Le barbu vira au rouge pivoine. « Avoir foutue stratégique importance, Fernando Chianti ! J’ai dessiné grande carte de l’île et être en plein milieu. Voilà pourquoi vachement stratégique importance, je peux te dire.

— Ha ! ricana Fernando. Pourquoi tu prétendrais pas que la maison du p’tit Diego, avec sa vue imprenable sur la plage naturiste privée des capitalistes décadents, a elle aussi une grande importance stratégique, tant que tu y es ? »

Le pianiste rougit brutalement. « Notre parti l’avoir annexée ce matin », reconnut-il.

Il y eut un instant de flottement.

Dans ce silence, on entendit un crissement de soie. La Rouquine avait décroisé les jambes.

La pomme d’Adam du pianiste tressauta. « Hé, avoir grande stratégique importance, réussit-il à articuler en tentant d’ignorer la femme perchée sur son tabouret. Je veux dire, si quelqu’un il peut faire venir sous-marin là-bas, pouvoir tout voir de là-bas. »

Silence.

« En tout cas, avoir sacrement plus stratégique importance qu’hôtel », conclut-il.

Pedro toussota de manière inquiétante. « La première personne qui dit quoi que ce soit– n’importe quoi – est morte. » Il sourit. Leva le canon de son arme. « Bien. Maintenant, tout le monde contre le mur du fond. »

Personne ne bougea. On ne l’écoutait plus. L’assistance prêtait l’oreille à un murmure bas et confus qui sortait du couloir derrière lui, un léger marmonnement monocorde.

Dans l’entrée, les hommes de l’escorte étaient bousculés.
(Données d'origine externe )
(* ===== verification/MongoCursor.v ===== *)
(** * Messages and cursors of the MongoDB driver (mongo-c-driver/src/mongo.c)

    Messages with their header, replies, and the cursor that takes the
    documents out of replies and asks for more.  A pointer to the reply of a
    cursor can be one that was freed, and a pointer to the query of a cursor
    one to a variable that is gone; following those is [None]. *)

From S2P Require Import Prelude BsonUtf8 BsonBuild BsonIter MongoConn.

Set Warnings "-register-all".

#[local] Abbreviation length := (@List.length _).

(** ** Messages *)

(** [driver/mongo.h:103-111] mongo_operations *)
Definition MONGO_OP_UPDATE : Z := 2001.
Definition MONGO_OP_INSERT : Z := 2002.
Definition MONGO_OP_QUERY : Z := 2004.
Definition MONGO_OP_GET_MORE : Z := 2005.
Definition MONGO_OP_DELETE : Z := 2006.
Definition MONGO_OP_KILL_CURSORS : Z := 2007.

(** [driver/mongo.h:114-124] mongo_message: [m_data] is what was appended so
    far to the [m_len] bytes of the message. *)
Record message := Message { m_len : Z; m_id : Z; m_responseTo : Z; m_op : Z; m_data : list Z }.
#[export] Instance eta_message : Settable message := fun m =>
  Message (m_len m) (m_id m) (m_responseTo m) (m_op m) (m_data m).

(** [driver/mongo.h:126-137] mongo_reply: [objs] is all of it after the
    fields. *)
Record reply := Reply {
  r_len : Z; r_id : Z; r_responseTo : Z; r_op : Z;
  r_flag : Z; r_cursorID : Z; r_start : Z; r_num : Z; objs : list Z
}.
#[export] Instance eta_reply : Settable reply := fun r =>
  Reply (r_len r) (r_id r) (r_responseTo r) (r_op r) (r_flag r) (r_cursorID r) (r_start r) (r_num r) (objs r).

(** The bytes of a document: as many as its size says. *)
Definition bson_bytes (b : bson) : option (list Z) :=
  n ← bson_size b; read_n (default [] (data b)) n.

(** [driver/bson.c:63-71] bson_empty *)
Definition bson_empty : bson := Bson (Some [5; 0; 0; 0; 0; 0]) 0 0 true [] 0 0.

Section Messages.
Context {W : Type} `{Net W}.
(** The turns for the loops on sockets, and what fresh memory holds. *)
Context (rounds : nat) (junk : Z -> Z).

(** [driver/mongo.c:268-285] mongo_message_create *)
Definition mongo_message_create (len id responseTo op : Z) : D W (option message) :=
  if INT_MAX <=? len then mret None
  else
    id ← (if id =? 0 then net sys_rand else mret id);
    mret (Some (Message (s32 len) id responseTo op [])).

(** [driver/mongo.c:351-354] mongo_data_append: [None] past the end of the
    message. *)
Definition mongo_data_append (mm : message) (l : list Z) : option message :=
  if 16 + Z.of_nat (length (m_data mm)) + Z.of_nat (length l) <=? m_len mm
  then Some (mm <| m_data := m_data mm ++ l |>) else None.

(** [driver/mongo.c:356-359] mongo_data_append32 *)
Definition mongo_data_append32 (mm : message) (z : Z) : option message := mongo_data_append mm (le 4 z).
(** [driver/mongo.c:361-364] mongo_data_append64 *)
Definition mongo_data_append64 (mm : message) (z : Z) : option message := mongo_data_append mm (le 8 z).

(** The appends that build a message. *)
Fixpoint append_all (mm : message) (pieces : list (list Z)) : option message :=
  match pieces with
  | [] => Some mm
  | l :: pieces => mm ← mongo_data_append mm l; append_all mm pieces
  end.

(** A string with its end. *)
Definition cstr (s : list Z) : list Z := s ++ [0].

Definition head_bytes (mm : message) : list Z :=
  le 4 (m_len mm) ++ le 4 (m_id mm) ++ le 4 (m_responseTo mm) ++ le 4 (m_op mm).

(** [driver/mongo.c:288-310] mongo_message_send: bytes that were not written
    are what they happen to be. *)
Definition mongo_message_send (mm : message) : D W Z :=
  res ← mongo_env_write_socket rounds (head_bytes mm);
  if negb (res =? MONGO_OK) then mret res
  else
    let rest := m_len mm - 16 - Z.of_nat (length (m_data mm)) in
    mongo_env_write_socket rounds (m_data mm ++ map junk (seqZ 0 rest)).

(** [driver/mongo.c:312-348] mongo_read_response: the results of the first two
    reads are not looked at. *)
Definition mongo_read_response : D W (Z * option reply) :=
  '(_, head) ← mongo_env_read_socket rounds 16;
  '(_, flds) ← mongo_env_read_socket rounds 20;
  let head := over head (map junk (seqZ 0 16)) in
  let flds := over flds (map junk (seqZ 0 20)) in
  let int32 l i := s32 (le_value (take 4 (drop i l))) in
  let len := u32 (le_value (take 4 head)) in
  if (len <? 36) || (64 * 1024 * 1024 <? len) then mret (MONGO_READ_SIZE_ERROR, None)
  else
    '(res, objs) ← mongo_env_read_socket rounds (len - 36);
    if negb (res =? MONGO_OK) then mret (res, None)
    else
      mret (MONGO_OK, Some (Reply len (int32 head 4%nat) (int32 head 8%nat) (int32 head 12%nat)
        (int32 flds 0%nat) (s64 (le_value (take 8 (drop 4 flds)))) (int32 flds 12%nat) (int32 flds 16%nat) objs)).
End Messages.

(** ** Cursors *)

(** [driver/mongo.h:62-70] mongo_cursor_error_t *)
Definition MONGO_CURSOR_EXHAUSTED : Z := 0.
Definition MONGO_CURSOR_INVALID : Z := 1.
Definition MONGO_CURSOR_PENDING : Z := 2.
Definition MONGO_CURSOR_QUERY_FAIL : Z := 3.
Definition MONGO_CURSOR_BSON_ERROR : Z := 4.

(** A pointer to a reply, and one to a document of the caller. *)
Inductive reply_ptr := NoReply | Live (r : reply) | Freed.
Inductive doc_ptr := NoDoc | Doc (b : bson) | Gone.

(** [driver/mongo.h:181-194] mongo_cursor: the connection is that of the
    state; [flags] as two booleans, [current] as the offset in the reply. *)
Record cursor := Cursor {
  k_reply : reply_ptr;
  k_ns : list Z;
  must_free : bool;
  query_sent : bool;
  seen : Z;
  current : option Z;
  k_err : Z;
  query : doc_ptr;
  k_fields : doc_ptr;
  options : Z;
  limit : Z;
  skip : Z
}.
#[export] Instance eta_cursor : Settable cursor := fun k =>
  Cursor (k_reply k) (k_ns k) (must_free k) (query_sent k) (seen k) (current k) (k_err k) (query k)
    (k_fields k) (options k) (limit k) (skip k).

(** [driver/mongo.c:1318-1324] mongo_cursor_init *)
Definition mongo_cursor_init (ns : list Z) : cursor :=
  Cursor NoReply ns false false 0 None 0 NoDoc NoDoc 0 0 0.

(** [driver/mongo.c:1326-1328] mongo_cursor_set_query *)
Definition mongo_cursor_set_query (k : cursor) (q : doc_ptr) : cursor := k <| query := q |>.
(** [driver/mongo.c:1330-1332] mongo_cursor_set_fields *)
Definition mongo_cursor_set_fields (k : cursor) (f : doc_ptr) : cursor := k <| k_fields := f |>.
(** [driver/mongo.c:1334-1336] mongo_cursor_set_skip *)
Definition mongo_cursor_set_skip (k : cursor) (n : Z) : cursor := k <| skip := n |>.
(** [driver/mongo.c:1338-1340] mongo_cursor_set_limit *)
Definition mongo_cursor_set_limit (k : cursor) (n : Z) : cursor := k <| limit := n |>.
(** [driver/mongo.c:1342-1344] mongo_cursor_set_options *)
Definition mongo_cursor_set_options (k : cursor) (n : Z) : cursor := k <| options := n |>.

Section Cursors.
Context {W : Type} `{Net W}.
Context (rounds : nat) (junk : Z -> Z).

Definition live (p : reply_ptr) : D W reply :=
  match p with Live r => mret r | _ => crash end.

(** [driver/mongo.c:256-264] mongo_set_last_error: the value at [it] in the
    memory [m] of a document. *)
Definition mongo_set_last_error (m : list Z) (it : bson_iterator) : D W unit :=
  result_len ← or_crash (bson_iterator_string_len m it);
  result_string ← or_crash (
    type ← bson_iterator_type m it;
    let len := if result_len <? Z.of_nat MONGO_ERR_LEN then result_len else Z.of_nat MONGO_ERR_LEN in
    if (type =? BSON_STRING) || (type =? BSON_SYMBOL)
    then p ← bson_iterator_value m it; read_bytes m (p + 4) len
    else read_n [0] len);
  _ ← on_conn (fun c => c <| lasterrstr := over result_string (lasterrstr c) |>);
  '(type, it) ← or_crash (bson_find m (length m) (bs "code"));
  if negb (type =? BSON_NULL) then
    code ← or_crash (bson_iterator_int m it); on_conn (fun c => c <| lasterrcode := code |>)
  else mret tt.

(** [driver/mongo.c:783-797] mongo_cursor_bson_valid: the result, and the error
    of the cursor. *)
Definition mongo_cursor_bson_valid (k : cursor) (b : bson) : D W (Z * cursor) :=
  let bad e :=
    _ ← on_conn (fun c => c <| c_err := e |>);
    mret (MONGO_ERROR, k <| k_err := MONGO_CURSOR_BSON_ERROR |>) in
  if negb (finished b) then bad MONGO_BSON_NOT_FINISHED
  else if negb (Z.land (err b) BSON_NOT_UTF8 =? 0) then bad MONGO_BSON_INVALID
  else mret (MONGO_OK, k).

(** [driver/mongo.c:1157-1165] mongo_cursor_op_query: the query or the fields
    of a cursor, the empty document where there is none. *)
Definition query_doc (k : cursor) (p : doc_ptr) : D W (Z * cursor * bson) :=
  match p with
  | NoDoc => mret (MONGO_OK, k, bson_empty)
  | Doc b => '(rc, k) ← mongo_cursor_bson_valid k b; mret (rc, k, b)
  | Gone => crash
  end.

(** What a pointer to the variable [empty] is after the call. *)
Definition after_call (p : doc_ptr) : doc_ptr :=
  match p with NoDoc => Gone | p => p end.

(** [driver/mongo.c:1145-1211] mongo_cursor_op_query *)
Definition mongo_cursor_op_query (k : cursor) : D W (Z * cursor) :=
  _ ← on_conn mongo_clear_errors;
  '(rc, k, q) ← query_doc k (query k);
  if negb (rc =? MONGO_OK) then mret (MONGO_ERROR, k)
  else
    let k := k <| query := after_call (query k) |> in
    '(rc, k, f) ← query_doc k (k_fields k);
    if negb (rc =? MONGO_OK) then mret (MONGO_ERROR, k)
    else
      let k := k <| k_fields := after_call (k_fields k) |> in
      qs ← or_crash (bson_size q);
      fs ← or_crash (bson_size f);
      mm ← mongo_message_create
             (u64 (16 + 4 + Z.of_nat (length (k_ns k)) + 1 + 4 + 4 + qs + fs)) 0 0 MONGO_OP_QUERY;
      match mm with
      | None => mret (MONGO_ERROR, k)
      | Some mm =>
          qb ← or_crash (bson_bytes q);
          fb ← or_crash (bson_bytes f);
          mm ← or_crash (append_all mm [le 4 (options k); cstr (k_ns k); le 4 (skip k); le 4 (limit k); qb; fb]);
          res ← mongo_message_send rounds junk mm;
          if negb (res =? MONGO_OK) then mret (MONGO_ERROR, k)
          else
            '(res, r) ← mongo_read_response rounds junk;
            match r with
            | Some r =>
                let k := k <| k_reply := Live r |> in
                failed ← (if r_num r =? 1
                          then '(type, it) ← or_crash (bson_find (objs r) (length (objs r)) (bs "$err"));
                               if type =? 0 then mret false
                               else _ ← mongo_set_last_error (objs r) it; mret true
                          else mret false);
                if (failed : bool) then mret (MONGO_ERROR, k <| k_err := MONGO_CURSOR_QUERY_FAIL |>)
                else mret (MONGO_OK, k <| seen := s32 (seen k + r_num r) |> <| query_sent := true |>)
            | None => mret (MONGO_ERROR, k)
            end
      end.

(** [driver/mongo.c:1412-1440] mongo_cursor_destroy *)
Definition mongo_cursor_destroy (k : cursor) : D W Z :=
  match k_reply k with
  | Freed => crash
  | Live r =>
      if r_cursorID r =? 0 then mret MONGO_OK
      else
        mm ← mongo_message_create (16 + 4 + 4 + 8) 0 0 MONGO_OP_KILL_CURSORS;
        match mm with
        | None => mret MONGO_ERROR
        | Some mm =>
            mm ← or_crash (append_all mm [le 4 0; le 4 1; le 8 (r_cursorID r)]);
            mongo_message_send rounds junk mm
        end
  | NoReply => mret MONGO_OK
  end.

(** [driver/mongo.c:1213-1270] mongo_cursor_get_more: the reply is freed before
    the request is sent, and the cursor destroyed, with that reply, when it
    cannot be. *)
Definition mongo_cursor_get_more (k : cursor) : D W (Z * cursor) :=
  if (0 <? limit k) && (limit k <=? seen k) then mret (MONGO_ERROR, k <| k_err := MONGO_CURSOR_EXHAUSTED |>)
  else
    match k_reply k with
    | Freed => crash
    | NoReply => mret (MONGO_ERROR, k <| k_err := MONGO_CURSOR_INVALID |>)
    | Live r =>
        if r_cursorID r =? 0 then mret (MONGO_ERROR, k <| k_err := MONGO_CURSOR_EXHAUSTED |>)
        else
          let sl := Z.of_nat (length (k_ns k)) + 1 in
          let more := if 0 <? limit k then s32 (limit k - seen k) else 0 in
          mm ← mongo_message_create (16 + 4 + sl + 4 + 8) 0 0 MONGO_OP_GET_MORE;
          match mm with
          | None => mret (MONGO_ERROR, k)
          | Some mm =>
              mm ← or_crash (append_all mm [le 4 0; cstr (k_ns k); le 4 more; le 8 (r_cursorID r)]);
              let k := k <| k_reply := Freed |> in
              res ← mongo_message_send rounds junk mm;
              if negb (res =? MONGO_OK) then _ ← mongo_cursor_destroy k; mret (MONGO_ERROR, k)
              else
                '(res, r) ← mongo_read_response rounds junk;
                match r with
                | None => _ ← mongo_cursor_destroy k; mret (MONGO_ERROR, k)
                | Some r =>
                    mret (MONGO_OK, k <| k_reply := Live r |> <| current := None |>
                                      <| seen := s32 (seen k + r_num r) |>)
                end
          end
    end.

(** [bson_size(&cursor->current)], for the document at [p]. *)
Definition size_at (m : list Z) (p : Z) : option Z :=
  l ← read_bytes m p 4; Some (s32 (le_value l)).

(** [driver/mongo.c:1380-1409] mongo_cursor_next: the document after the
    current one, or the first of the next reply. *)
Definition step_document (k : cursor) : D W (Z * cursor) :=
  r ← live (k_reply k);
  match current k with
  | None => mret (MONGO_OK, k <| current := Some 0 |>)
  | Some p =>
      n ← or_crash (size_at (objs r) p);
      if r_len r - 36 <=? p + n then
        '(rc, k) ← mongo_cursor_get_more k;
        if negb (rc =? MONGO_OK) then mret (MONGO_ERROR, k)
        else
          r ← live (k_reply k);
          if r_num r =? 0 then
            mret (MONGO_ERROR, if r_cursorID r =? 0 then k else k <| k_err := MONGO_CURSOR_PENDING |>)
          else mret (MONGO_OK, k <| current := Some 0 |>)
      else mret (MONGO_OK, k <| current := Some (p + n) |>)
  end.

(** [driver/mongo.c:1354-1410] mongo_cursor_next *)
Definition mongo_cursor_next (k : cursor) : D W (Z * cursor) :=
  '(rc, k) ← (if query_sent k then mret (MONGO_OK, k) else mongo_cursor_op_query k);
  if negb (rc =? MONGO_OK) then mret (MONGO_ERROR, k)
  else
    match k_reply k with
    | NoReply => mret (MONGO_ERROR, k)
    | Freed => crash
    | Live r =>
        if r_num r =? 0 then
          if r_cursorID r =? 0 then mret (MONGO_ERROR, k)
          else
            '(rc, k) ← mongo_cursor_get_more k;
            if negb (rc =? MONGO_OK) then mret (MONGO_ERROR, k)
            else
              r ← live (k_reply k);
              if r_num r =? 0 then mret (MONGO_ERROR, k) else step_document k
        else step_document k
    end.

(** [driver/mongo.c:1272-1291] mongo_find: no cursor when the query fails. *)
Definition mongo_find (ns : list Z) (q f : doc_ptr) (limit skip options : Z) : D W (option cursor) :=
  let k := (mongo_cursor_init ns) <| must_free := true |> in
  let k := mongo_cursor_set_fields (mongo_cursor_set_query k q) f in
  let k := mongo_cursor_set_options (mongo_cursor_set_skip (mongo_cursor_set_limit k limit) skip) options in
  '(rc, k) ← mongo_cursor_op_query k;
  if rc =? MONGO_OK then mret (Some k)
  else _ ← mongo_cursor_destroy k; mret None.

(** The bytes of the current document. *)
Definition current_document (k : cursor) : option (list Z) :=
  match k_reply k, current k with
  | Live r, Some p => n ← size_at (objs r) p; read_bytes (objs r) p n
  | _, _ => None
  end.

(** [driver/mongo.c:1293-1316] mongo_find_one: the document that is copied to
    [out]. *)
Definition mongo_find_one (ns : list Z) (q f : doc_ptr) : D W (Z * option (list Z)) :=
  let k := mongo_cursor_set_fields (mongo_cursor_set_query (mongo_cursor_init ns) q) f in
  let k := mongo_cursor_set_limit k 1 in
  '(rc, k) ← mongo_cursor_next k;
  if rc =? MONGO_OK then
    out ← or_crash (current_document k);
    _ ← mongo_cursor_destroy k;
    mret (MONGO_OK, Some out)
  else _ ← mongo_cursor_destroy k; mret (MONGO_ERROR, None).
End Cursors.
Ils semblaient faire de leur mieux pour tenir leur place, mais le murmure, qui évoluait pour devenir des phrases distinctes, semblait les écarter inexorablement de son passage. « Ne faites pas attention à moi, messieurs, quelle nuit, pas vrai ? C’est la troisième fois que je fais le tour de l’île, j’ai failli ne jamais trouver, apparemment on n’aime pas trop les panneaux indicateurs dans le coin, hein ? Enfin, bon, j’ai quand même fini par arriver, j’ai dû m’arrêter quatre fois pour demander mon chemin, je me suis renseigné à la poste, finalement ; ils savent toujours tout, à la poste, mais ils ont quand même dû me faire un plan, où est-ce que je l’ai fichu ?c »

Se glissant en toute sérénité entre les hommes armés, telle une lance dans un étang à truites, apparut un petit bonhomme à lunettes, en uniforme bleu, qui portait un long paquet mince, emballé de papier kraft et de ficelle.. Comme seule concession au climat, il avait adopté des sandales ouvertes en plastique marron, bien que les chaussettes en laine verte qu’il portait dessous montrassent assez sa profonde défiance naturelle envers les climats étrangers.
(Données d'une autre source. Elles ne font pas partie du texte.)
Record reply_ok (r : reply) : Prop := {
  ok_len : r_len r = 36 + Z.of_nat (length (objs r));
  ok_max : r_len r <= MAX_REPLY;
  ok_id : int (r_id r); ok_to : int (r_responseTo r); ok_op : int (r_op r);
  ok_flag : int (r_flag r); ok_start : int (r_start r); ok_num : int (r_num r);
  ok_cursor : - 2 ^ 63 <= r_cursorID r < 2 ^ 63
}.

(** A reply with the documents [ds]. *)
Definition reply_with (r : reply) (ds : list (list Z)) : Prop :=
  reply_ok r /\ objs r = concat ds /\ r_num r = Z.of_nat (length ds)
  /\ ds <> [] /\ Forall document_bytes ds.

(** Messages one after another, and the requests they are. *)
Inductive says : list Z -> list request -> Prop :=
  | says_nil : says [] []
  | says_cons msg l r rs : decode msg = Some r -> says l rs -> says (msg ++ l) (r :: rs).

(** All the documents that a cursor gives, until it gives no more. *)
Fixpoint drain {W} `{Net W} (rounds : nat) (junk : Z -> Z) (n : nat) (k : cursor)
    : D W (list (list Z) * cursor) :=
  match n with
  | O => crash
  | S n =>
      '(rc, k) ← mongo_cursor_next rounds junk k;
      if rc =? MONGO_OK then
        d ← or_crash (current_document k);
        '(ds, k) ← drain rounds junk n k;
        mret (d :: ds, k)
      else mret ([], k)
  end.

Lemma over_full (l a : list Z) : length l = length a -> over l a = l.
Proof. intros E. unfold over. rewrite E, drop_all. apply app_nil_r. Qed.

Lemma reply_fields_eq r : reply_ok r ->
  let int32 l i := s32 (le_value (take 4 (drop i l))) in
  Reply (r_len r) (int32 (reply_head r) 4%nat) (int32 (reply_head r) 8%nat) (int32 (reply_head r) 12%nat)
    (int32 (reply_fields r) 0%nat) (s64 (le_value (take 8 (drop 4 (reply_fields r)))))
    (int32 (reply_fields r) 12%nat) (int32 (reply_fields r) 16%nat) (objs r) = r.
Proof.
  intros [_ _ H1 H2 H3 H4 H5 H6 H7] int32. unfold int32.
  change (take 4 (drop 4 (reply_head r))) with (le 4 (r_id r)).
  change (take 4 (drop 8 (reply_head r))) with (le 4 (r_responseTo r)).
  change (take 4 (drop 12 (reply_head r))) with (le 4 (r_op r)).
  change (take 4 (drop 0 (reply_fields r))) with (le 4 (r_flag r)).
  change (take 8 (drop 4 (reply_fields r))) with (le 8 (r_cursorID r)).
  change (take 4 (drop 12 (reply_fields r))) with (le 4 (r_start r)).
  change (take 4 (drop 16 (reply_fields r))) with (le 4 (r_num r)).
  rewrite !s32_le, s64_le by done. by destruct r.
Qed.

Lemma bind_ret {S A B} (a : A) (k : A -> M S B) s : (mret a ≫= k) s = k a s.
Proof. done. Qed.

Section Drain.
Context {W : Type} `{NetLaws W}.
Context (rounds : nat) (junk : Z -> Z).

Lemma read_head_eq l n c w rest :
  incoming w = l ++ rest -> n = Z.of_nat (length l) -> n <= Z.of_nat rounds ->
  exists w', mongo_env_read_socket rounds n (c, w) = Some ((MONGO_OK, l), (c, w')) /\ moved w w' [] l
    /\ incoming w' = rest.
Proof.
  intros Hi -> Hr. destruct (read_socket_reads rounds l c w rest Hi ltac:(lia)) as (w' & E & M).
  exists w'. split_and!; [done..|]. destruct M as [_ M]. rewrite Hi in M. by apply app_inv_head in M.
Qed.

Lemma read_response_reads r c w rest :
  incoming w = reply_bytes r ++ rest -> reply_ok r -> r_len r <= Z.of_nat rounds ->
  exists w', mongo_read_response rounds junk (c, w) = Some ((MONGO_OK, Some r), (c, w'))
    /\ moved w w' [] (reply_bytes r) /\ incoming w' = rest.
Proof.
  intros Hi Hok Hr. unfold reply_bytes in *. rewrite <- !app_assoc in Hi.
  assert (Hl := ok_len r Hok). unfold mongo_read_response.
  destruct (read_head_eq _ 16 c w _ Hi eq_refl ltac:(lia)) as (w1 & E1 & M1 & I1). run E1.
  destruct (read_head_eq _ 20 c w1 _ I1 eq_refl ltac:(lia)) as (w2 & E2 & M2 & I2). run E2.
  rewrite !over_full by done.
  assert (Elen : u32 (le_value (take 4 (reply_head r))) = r_len r).
  { unfold reply_head. rewrite take_app_length' by done. rewrite le_value_le.
    unfold u32. change (256 ^ Z.of_nat 4) with (2 ^ 32). rewrite Z.mod_mod by lia. apply Z.mod_small.
    pose proof (ok_max r Hok). unfold MAX_REPLY in *. lia. }
  rewrite Elen. pose proof (ok_max r Hok) as Hm. unfold MAX_REPLY in Hm.
  rewrite !(proj2 (Z.ltb_ge _ _)) by lia. cbn [orb].
  destruct (read_head_eq (objs r) (r_len r - 36) c w2 rest I2) as (w3 & E3 & M3 & I3); [lia..|].
  run E3. known. exists w3. split_and!; [|split|done].
  - unfold mret, M_ret. do 4 f_equal. exact (reply_fields_eq r Hok).
  - destruct M1 as [O1 _], M2 as [O2 _], M3 as [O3 _]. by rewrite O3, O2, O1, !app_nil_r.
  - by rewrite Hi, I3, <- !app_assoc.
Qed.

(** ** The next document *)

Lemma size_at_document pre d post : document_bytes d ->
  size_at (pre ++ d ++ post) (Z.of_nat (length pre)) = Some (Z.of_nat (length d)).
Proof.
  intros [Hl Ht]. assert (Ed : d ++ post = le 4 (Z.of_nat (length d)) ++ drop 4 d ++ post).
  { by rewrite <- Ht, app_assoc, take_drop. }
  unfold size_at. rewrite Ed.
  rewrite (read_bytes_app pre (le 4 (Z.of_nat (length d))) (drop 4 d ++ post) : read_bytes _ _ 4 = _). cbn [mbind option_bind]. rewrite s32_le; [done|]. unfold INT_MIN. lia.
Qed.

(** The cursor is at the document [d] of its reply [r]. *)
Definition at_document (k : cursor) (r : reply) (pre : list (list Z)) (d : list Z) (post : list (list Z)) : Prop :=
  k_reply k = Live r /\ current k = Some (Z.of_nat (length (concat pre)))
  /\ reply_with r (pre ++ d :: post) /\ query_sent k = true /\ limit k = 0.

Lemma at_document_objs k r pre d post : at_document k r pre d post ->
  objs r = concat pre ++ d ++ concat post /\ document_bytes d.
Proof.
  intros (_ & _ & (_ & Ho & _ & _ & Hd) & _). rewrite Ho, concat_app. split; [done|].
  rewrite Forall_app, Forall_cons in Hd. tauto.
Qed.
Il était coiffé d’une casquette marquée International Expressau-dessus de la visière, en grosses lettres blanches.

Il ne portait pas d’arme, mais personne ne le toucha. Personne ne pointa son arme sur lui. Tout le monde le regardait bouche bée.

Le petit homme jeta un coup d’œil autour de la salle, en étudiant les visages, puis il reporta son regard sur son carnet à souches; ensuite, il se dirigea droit vers la Rouquine, toujours perchée sur son tabouret de bar. « Un paquet pour vous, Miss. »

La Rouquine l’accepta et commença à défaire la ficelle.